Material shown below:

Definition set_params (p : Params) (o : OptState) (w : World) : World :=
  {| params := p; buffers := buffers w; training := training w;
     grad_enabled := grad_enabled w; grads := grads w; opt_state := o;
     train_loss := train_loss w; train_accuracy := train_accuracy w;
     val_loss := val_loss w; val_accuracy := val_accuracy w;
     calls := calls w |}.

Definition append_train (l a : float) (w : World) : World :=
  {| params := params w; buffers := buffers w; training := training w;
     grad_enabled := grad_enabled w; grads := grads w; opt_state := opt_state w;
     train_loss := train_loss w ++ [l]; train_accuracy := train_accuracy w ++ [a];
     val_loss := val_loss w; val_accuracy := val_accuracy w;
     calls := calls w |}.

Definition append_val (l a : float) (w : World) : World :=
  {| params := params w; buffers := buffers w; training := training w;
     grad_enabled := grad_enabled w; grads := grads w; opt_state := opt_state w;
     train_loss := train_loss w; train_accuracy := train_accuracy w;
     val_loss := val_loss w ++ [l]; val_accuracy := val_accuracy w ++ [a];
     calls := calls w |}.

(** [train_accuracy = []; val_accuracy = []; train_loss = []; val_loss = []] *)
Definition reset_history (w : World) : World :=
  {| params := params w; buffers := buffers w; training := training w;
     grad_enabled := grad_enabled w; grads := grads w; opt_state := opt_state w;
     train_loss := []; train_accuracy := [];
     val_loss := []; val_accuracy := [];
     calls := calls w |}.

(** *** Programs: state and exceptions

    A program runs in a world and either finishes with a value or stops
    at an exception; both leave the world as it was at that point. *)

Inductive outcome (A : Type) : Type :=
| Done (a : A) (w : World)
| Fault (e : exn) (w : World).
Arguments Done {A} a w.
Arguments Fault {A} e w.

Definition prog (A : Type) : Type := World -> outcome A.

Definition ret {A : Type} (a : A) : prog A := fun w => Done a w.

Definition seq_bind {A B : Type} (m : prog A) (k : A -> prog B) : prog B :=
  fun w =>
    match m w with
    | Done a w' => k a w'
    | Fault e w' => Fault e w'
    end.

(** A computation without state, run as a program. *)
Definition lift {A : Type} (r : result A) : prog A :=
  fun w =>
    match r with
    | Ok a => Done a w
    | Raise e => Fault e w
    end.

Definition modify (f : World -> World) : prog unit := fun w => Done tt (f w).

Definition final_world {A : Type} (o : outcome A) : World :=
  match o with
  | Done _ w => w
  | Fault _ w => w
  end.

Notation "x <~ m ;; k" := (seq_bind m (fun x => k))
  (at level 61, m at next level, right associativity).
Notation "' p <~ m ;; k" := (seq_bind m (fun x => match x with p => k end))
  (at level 61, p pattern, m at next level, right associativity).
Notation "m ;;; k" := (seq_bind m (fun _ => k))
  (at level 61, right associativity).

(** *** Library calls as the notebook makes them *)

Definition cuda {A : Type} (t : A) : prog A :=
  lift (match cuda_fault with
        | Some e => Raise e
        | None => Ok t
        end).

(** [model.train()] and [model.eval()] *)
Definition model_train : prog unit :=
  modify (fun w => set_training true (log CTrainMode w)).

Definition model_eval : prog unit :=
  modify (fun w => set_training false (log CEvalMode w)).

(** [optimizer.zero_grad()] *)
Definition optimizer_zero_grad : prog unit :=
  modify (fun w => set_grads (zero_grad (grads w)) (log CZeroGrad w)).

(** [model(x)] *)
Definition model (x : list Sample) : prog Output :=
  fun w =>
    let w := log (CForward (training w) (grad_enabled w)) w in
    match forward (params w) (buffers w) (training w) (grad_enabled w) x with
    | Ok (output, bufs) => Done output (set_buffers bufs w)
    | Raise e => Fault e w
    end.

End of Material shown.

▸ **Exercise goal**: Go through the entries above and pull out each line with "Arguments" in it.

▸ **Task solution**:
Arguments Done {A} a w.
Arguments Fault {A} e w.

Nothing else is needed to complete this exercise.